Interstitial Lung Disease Epidemiology in the Past Three Decades: A Narrative Review.

Current epidemiological data on interstitial lung disease (ILD) are still poor. The principal cause of the discordant data is associated with a heterogeneous group of respiratory diseases that includes a large number, about 200 families, with low frequency, distinct and sometimes unknown etiology, and different progression. In fact, some conditions spontaneously resolve, whereas others, such as IPF and most non-IPF ILDs, progress to respiratory failure and death despite treatment. Furthermore, epidemiological data are limited. The scope of the narrative review is to report ILD incidence and prevalence in registries from different countries in the last three decades. We identified 20 ILD registries (17 prospective and 3 retrospective) from major countries in Europe (n = 10), Asia (n = 7), North America (n = 2), and Oceania (n = 1).
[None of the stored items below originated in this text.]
(* ===== verification/Cache.v ===== *)
(** * The cache port

    [BaseLLM] reads and writes its cache through two methods, [lookup] and
    [update], keyed by the prompt and the serialized parameters of the
    model.  [CachePort] is that interface, [CacheLaws] the contract the
    orchestrator's theorems rely on, and [InMemoryCache] the map-backed
    implementation, which discharges the contract. *)

From stdpp Require Import strings gmap.
From S2P Require Import Prelude JsValue Schema.

(** ** The interface *)

(** The prompt of a key is the value of [prompts[i]]: [None] is
    [undefined], which an index out of range yields. *)
Abbreviation CacheKey := (option string * string)%type.

(** [lookup(prompt, llmKey)] settles with the cached generations, with
    [null] ([None]) on a miss, or rejects.  [update(prompt, llmKey, value)]
    changes the cache and settles.  A lookup reads and leaves the cache as
    it is.  [cache_init] is the state of a cache nothing was written to. *)
Class CachePort (C : Type) : Type := {
  cache_init : C;
  cache_lookup : C → option string → string → outcome Error (option (list Generation));
  cache_update : C → option string → string → list Generation → outcome Error unit * C;
}.

(** The cache object with reference [r] in the world. *)
Definition cache_at `{CachePort C} (w : World C) (r : nat) : C :=
  default cache_init (caches w !! r).

(** The contract: a fulfilled update is read back, an update leaves the
    other keys alone, and a rejected update writes nothing. *)
Class CacheLaws (C : Type) `{CachePort C} : Prop := {
  lookup_update_eq c p k v c' :
    cache_update c p k v = (Ok tt, c') → cache_lookup c' p k = Ok (Some v);
  lookup_update_ne c p k v o c' p' k' :
    cache_update c p k v = (o, c') → (p, k) ≠ (p', k') →
    cache_lookup c' p' k' = cache_lookup c p' k';
  lookup_update_throw c p k v e c' :
    cache_update c p k v = (Throw e, c') → cache_lookup c' p k = cache_lookup c p k;
}.

(** A cache none of whose operations rejects. *)
Class CacheReliable (C : Type) `{CachePort C} : Prop := {
  lookup_ok c p k : ∃ r, cache_lookup c p k = Ok r;
  update_ok c p k v : ∃ c', cache_update c p k v = (Ok tt, c');
}.

(** ** The in-memory cache *)

(** A map from keys to generations. *)
Record InMemoryCache : Type := mkInMemoryCache {
  entries : gmap CacheKey (list Generation);
}.

Definition InMemoryCache_empty : InMemoryCache := mkInMemoryCache ∅.

Definition InMemoryCache_lookup (c : InMemoryCache) (p : option string) (k : string) :
    outcome Error (option (list Generation)) :=
  Ok (entries c !! (p, k)).

Definition InMemoryCache_update (c : InMemoryCache) (p : option string) (k : string)
    (v : list Generation) : outcome Error unit * InMemoryCache :=
  (Ok tt, mkInMemoryCache (<[(p, k) := v]> (entries c))).

#[export] Instance InMemoryCache_port : CachePort InMemoryCache := {
  cache_init := InMemoryCache_empty;
  cache_lookup := InMemoryCache_lookup;
  cache_update := InMemoryCache_update;
}.

#[export] Instance InMemoryCache_laws : CacheLaws InMemoryCache.
Proof.
  split; simpl; unfold InMemoryCache_lookup, InMemoryCache_update.
  - intros c p k v c' [= <-]. simpl. by rewrite lookup_insert_eq.
  - intros c p k v o c' p' k' [= <- <-] Hne. simpl. by rewrite lookup_insert_ne.
  - intros c p k v e c' [=].
Qed.

#[export] Instance InMemoryCache_reliable : CacheReliable InMemoryCache.
Proof. split; simpl; eauto. Qed.

(** ** A cache that can fail

    The in-memory cache with a set of keys whose lookup rejects and a set
    of keys whose update rejects: the cache of the error paths. *)
Record FaultyCache : Type := mkFaultyCache {
  store : gmap CacheKey (list Generation);
  bad_lookup : gset CacheKey;
  bad_update : gset CacheKey;
}.

Definition FaultyCache_lookup (c : FaultyCache) (p : option string) (k : string) :
    outcome Error (option (list Generation)) :=
  if decide ((p, k) ∈ bad_lookup c) then Throw "cache lookup failed"
  else Ok (store c !! (p, k)).

Definition FaultyCache_update (c : FaultyCache) (p : option string) (k : string)
    (v : list Generation) : outcome Error unit * FaultyCache :=
  if decide ((p, k) ∈ bad_update c) then (Throw "cache update failed", c)
  else (Ok tt, mkFaultyCache (<[(p, k) := v]> (store c)) (bad_lookup c) (bad_update c)).

#[export] Instance FaultyCache_port : CachePort FaultyCache := {
  cache_init := mkFaultyCache ∅ ∅ ∅;
  cache_lookup := FaultyCache_lookup;
  cache_update := FaultyCache_update;
}.
(* ===== verification/Backend.v ===== *)
(** * The backend interface

    [BaseLLM] leaves [_generate] to its subclasses.  What the orchestrator
    may assume of it is stated here as an interface: [BackendFrame] says
    what a backend leaves alone (the caches, the log of calls, the supply of
    identifiers) and what it may add to the trace (token events of the run
    it was handed).  The orchestrator's theorems are proved against this
    interface; [LLM_generate], the backend of the subclass [LLM], discharges
    it from the same promise about [_call]. *)

From stdpp Require Import strings.
From S2P Require Import Prelude JsValue Schema Handler Cache Manager LLM.

(** ** Token deliveries *)

(** [d] is the delivery of a token event of the run [rm]. *)
Definition token_of (rm : option CallbackManagerForLLMRun) (d : Delivery) : Prop :=
  match rm with
  | Some rm =>
      match event d with
      | LLMNewToken _ r p => r = rm_runId rm ∧ p = rm_parentRunId rm
      | _ => False
      end
  | None => False
  end.

#[export] Instance token_of_dec rm d : Decision (token_of rm d).
Proof.
  unfold token_of. destruct rm as [rm|]; [|apply _].
  destruct (event d); apply _.
Defined.

(** [w'] is [w] with token deliveries of the run [rm] added to the trace,
    and nothing else changed. *)
Definition tokens_only {C} (rm : option CallbackManagerForLLMRun) : relation (World C) :=
  λ w w', caches w' = caches w ∧ calls w' = calls w ∧ uuids w' = uuids w ∧
          ∃ ds, trace w' = trace w ++ ds ∧ Forall (token_of rm) ds.

(** A program that only reports tokens of the run [rm]. *)
Definition reports_tokens {C A} (rm : option CallbackManagerForLLMRun)
    (m : M (World C) Error A) : Prop :=
  ∀ w, tokens_only rm w (m w).2.

(** ** The interface *)

Class BackendFrame {C} (llm : BaseLLM C) : Prop := {
  generate_frame prompts stop rm : reports_tokens rm (_generate llm prompts stop rm);
}.

(** The backend returns one row for each prompt it is given. *)
Class BackendRows {C} (llm : BaseLLM C) : Prop := {
  generate_rows prompts stop rm w out w' :
    _generate llm prompts stop rm w = (Ok out, w') →
    length (generations out) = length prompts;
}.

(** The backend answers each prompt on its own: the row of a prompt is a
    function [oracle] of the stop list and the prompt, whatever the batch it
    is in and whenever it is asked. *)
Class BackendPointwise {C} (llm : BaseLLM C)
    (oracle : option (list string) → string → list Generation) : Prop := {
  generate_pointwise prompts stop rm w out w' :
    _generate llm prompts stop rm w = (Ok out, w') →
    generations out = oracle stop <$> prompts;
}.

(** A backend that answers each prompt on its own returns a row for each
    prompt. *)
#[export] Instance pointwise_rows {C} (llm : BaseLLM C) oracle :
  BackendPointwise llm oracle → BackendRows llm.
Proof.
  intros Hp. split. intros prompts stop rm w out w' Hg.
  by rewrite (generate_pointwise _ _ _ _ _ _ Hg), length_fmap.
Qed.

(** The backend answers every call, when no hook of the handlers of the
    run it is handed rejects. *)
Class BackendTotal {C} (llm : BaseLLM C) : Prop := {
  generate_total prompts stop rm w :
    from_option (λ rm, quiet (rm_handlers rm)) True rm →
    ∃ out w', _generate llm prompts stop rm w = (Ok out, w');
}.

Section frame.
Context {C : Type}.
Implicit Types (w : World C) (rm : option CallbackManagerForLLMRun).

#[export] Instance tokens_only_preorder rm : PreOrder (@tokens_only C rm).
Proof.
  split.
  - intros w. split_and!; try done. exists []. by rewrite app_nil_r.
  - intros w1 w2 w3 (Hc & Hk & Hu & ds & Ht & Hds) (Hc' & Hk' & Hu' & ds' & Ht' & Hds').
    split_and!; try congruence. exists (ds ++ ds').
    rewrite Ht', Ht, (assoc_L (++)). split; [done | by apply Forall_app].
Qed.

Lemma reports_tokens_ret {A} rm (a : A) : reports_tokens (C:=C) rm (ret a).
Proof. intros w. simpl. reflexivity. Qed.

Lemma reports_tokens_throw {A} rm e : reports_tokens (C:=C) (A:=A) rm (throw e).
Proof. intros w. simpl. reflexivity. Qed.

Lemma reports_tokens_bind {A B} rm (m : M (World C) Error A) (k : A → M (World C) Error B) :
  reports_tokens rm m → (∀ a, reports_tokens rm (k a)) → reports_tokens rm (bind m k).
Proof.
  intros Hm Hk w. unfold bind. specialize (Hm w).
  destruct (m w) as [[a|e] w1]; simpl in *; [|done].
  etrans; [exact Hm | apply Hk].
Qed.

Lemma reports_tokens_for_each {A B} rm (f : A → M (World C) Error B) l :
  (∀ x, reports_tokens rm (f x)) → reports_tokens rm (for_each f l).
Proof.
  intros Hf. induction l as [|x l IH]; simpl.
  - apply reports_tokens_ret.
  - apply reports_tokens_bind; [apply Hf|]. intros y.
    apply reports_tokens_bind; [apply IH|]. intros ys. apply reports_tokens_ret.
Qed.

(** A token reported through the run manager is a token of its run. *)
Lemma reports_tokens_handleLLMNewToken (rm : CallbackManagerForLLMRun) token :
  reports_tokens (C:=C) (Some rm) (run_handleLLMNewToken rm token).
Proof.
  intros w. unfold run_handleLLMNewToken. rewrite emit_run.
  unfold tokens_only. simpl. split_and!; try done. eexists. split; [done|].
  unfold deliveries. apply Forall_forall. intros d [h [_ Hd]]%list_elem_of_omap.
  destruct (listening h _); simplify_eq/=. unfold token_of. simpl. by split.
Qed.

(** The backend of [LLM] reports only tokens when [_call] does. *)
Lemma LLM_generate_frame
    (_call : string → option (list string) → option CallbackManagerForLLMRun →
             M (World C) Error string) prompts stop rm :
  (∀ prompt, reports_tokens rm (_call prompt stop rm)) →
  reports_tokens rm (LLM_generate _call prompts stop rm).
Proof.
  intros Hcall. unfold LLM_generate.
  apply reports_tokens_bind; [|intros; apply reports_tokens_ret].
  apply reports_tokens_for_each. intros prompt.
  apply reports_tokens_bind; [apply Hcall | intros; apply reports_tokens_ret].
Qed.

(** [for_each] returns one result for each element. *)
Lemma for_each_length {A B} (f : A → M (World C) Error B) l w ys w' :
  for_each f l w = (Ok ys, w') → length ys = length l.
Proof.
  revert w ys. induction l as [|x l IH]; intros w ys; simpl.
  - by intros [= <- <-].
  - intros (y & w1 & _ & (ys' & w2 & Hl & [= <- <-])%bind_ok_inv)%bind_ok_inv.
    simpl. f_equal. eauto.
Qed.

(** The backend of [LLM] returns one row for each prompt. *)
Lemma LLM_generate_rows
    (_call : string → option (list string) → option CallbackManagerForLLMRun →
             M (World C) Error string) prompts stop rm w out w' :
  LLM_generate _call prompts stop rm w = (Ok out, w') →
  length (generations out) = length prompts.
Proof.
  unfold LLM_generate. intros (gens & w1 & Hl & [= <- <-])%bind_ok_inv. simpl.
  by eapply for_each_length.
Qed.

(** [for_each] of a function whose results are those of [g]. *)
Lemma for_each_pointwise {A B} (f : A → M (World C) Error B) (g : A → B) l w ys w' :
  (∀ x w y w', f x w = (Ok y, w') → y = g x) →
  for_each f l w = (Ok ys, w') → ys = g <$> l.
Proof.
  intros Hf. revert w ys. induction l as [|x l IH]; intros w ys; simpl.
  - by intros [= <- <-].
  - intros (y & w1 & Hy & (ys' & w2 & Hl & [= <- <-])%bind_ok_inv)%bind_ok_inv.
    csimpl. f_equal; eauto.
Qed.

(** The backend of [LLM] answers each prompt on its own when the text
    [_call] returns is a function of the stop list and the prompt. *)
Lemma LLM_generate_pointwise
    (_call : string → option (list string) → option CallbackManagerForLLMRun →
             M (World C) Error string)
    (answer : option (list string) → string → string) prompts stop rm w out w' :
  (∀ prompt w s w', _call prompt stop rm w = (Ok s, w') → s = answer stop prompt) →
  LLM_generate _call prompts stop rm w = (Ok out, w') →
  generations out = (λ prompt, [mkGeneration (answer stop prompt) None]) <$> prompts.
Proof.
  intros Hcall. unfold LLM_generate. intros (gens & w1 & Hl & [= <- <-])%bind_ok_inv.
  simpl. eapply for_each_pointwise; [|exact Hl].
  intros prompt w0 row w0' (s & w2 & Hs & [= <- <-])%bind_ok_inv.
  by rewrite (Hcall _ _ _ _ Hs).
Qed.

(** [for_each] of a function that returns on every element returns. *)
Lemma for_each_total {A B} (f : A → M (World C) Error B) l w :
  (∀ x w, ∃ y w', f x w = (Ok y, w')) → ∃ ys w', for_each f l w = (Ok ys, w').
Proof.
  intros Hf. revert w. induction l as [|x l IH]; intros w; simpl; [by eexists _, _|].
  destruct (Hf x w) as (y & w1 & Hy). destruct (IH w1) as (ys & w2 & Hys).
  exists (y :: ys), w2. by rewrite (bind_run_ok _ _ _ _ _ Hy), (bind_run_ok _ _ _ _ _ Hys).
Qed.

(** The backend of [LLM] answers when [_call] does. *)
Lemma LLM_generate_total
    (_call : string → option (list string) → option CallbackManagerForLLMRun →
             M (World C) Error string) prompts stop rm w :
  (∀ prompt w, ∃ s w', _call prompt stop rm w = (Ok s, w')) →
  ∃ out w', LLM_generate _call prompts stop rm w = (Ok out, w').
Proof.
  intros Hcall. unfold LLM_generate.
  destruct (for_each_total
    (λ prompt, txt <- _call prompt stop rm ;; ret [mkGeneration txt None]) prompts w)
    as (gens & w' & Hg).
  { intros prompt w0. destruct (Hcall prompt w0) as (s & w1 & Hs).
    eexists _, w1. by rewrite (bind_run_ok _ _ _ _ _ Hs). }
  eexists _, w'. by rewrite (bind_run_ok _ _ _ _ _ Hg).
Qed.
End frame.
Significant discrepancies in ILD and ILD subtype prevalence and incidence among countries are reported in registries. These discrepancies could be determined by different ethnicities and socioeconomic conditions as well as by updates in disease diagnosis and classification. ILD epidemiological registries are progressively ameliorating through better adherence to updated guidelines and classification codes. An accurate and definite diagnosis and compilation of ILD epidemiological registries will be useful for a more precise monitoring of disease progression and treatment. Future research to identify the populations with the highest risk factors, including genetic and molecular studies, and implementation of disease progression scores are needed to improve ILD clinical assessment.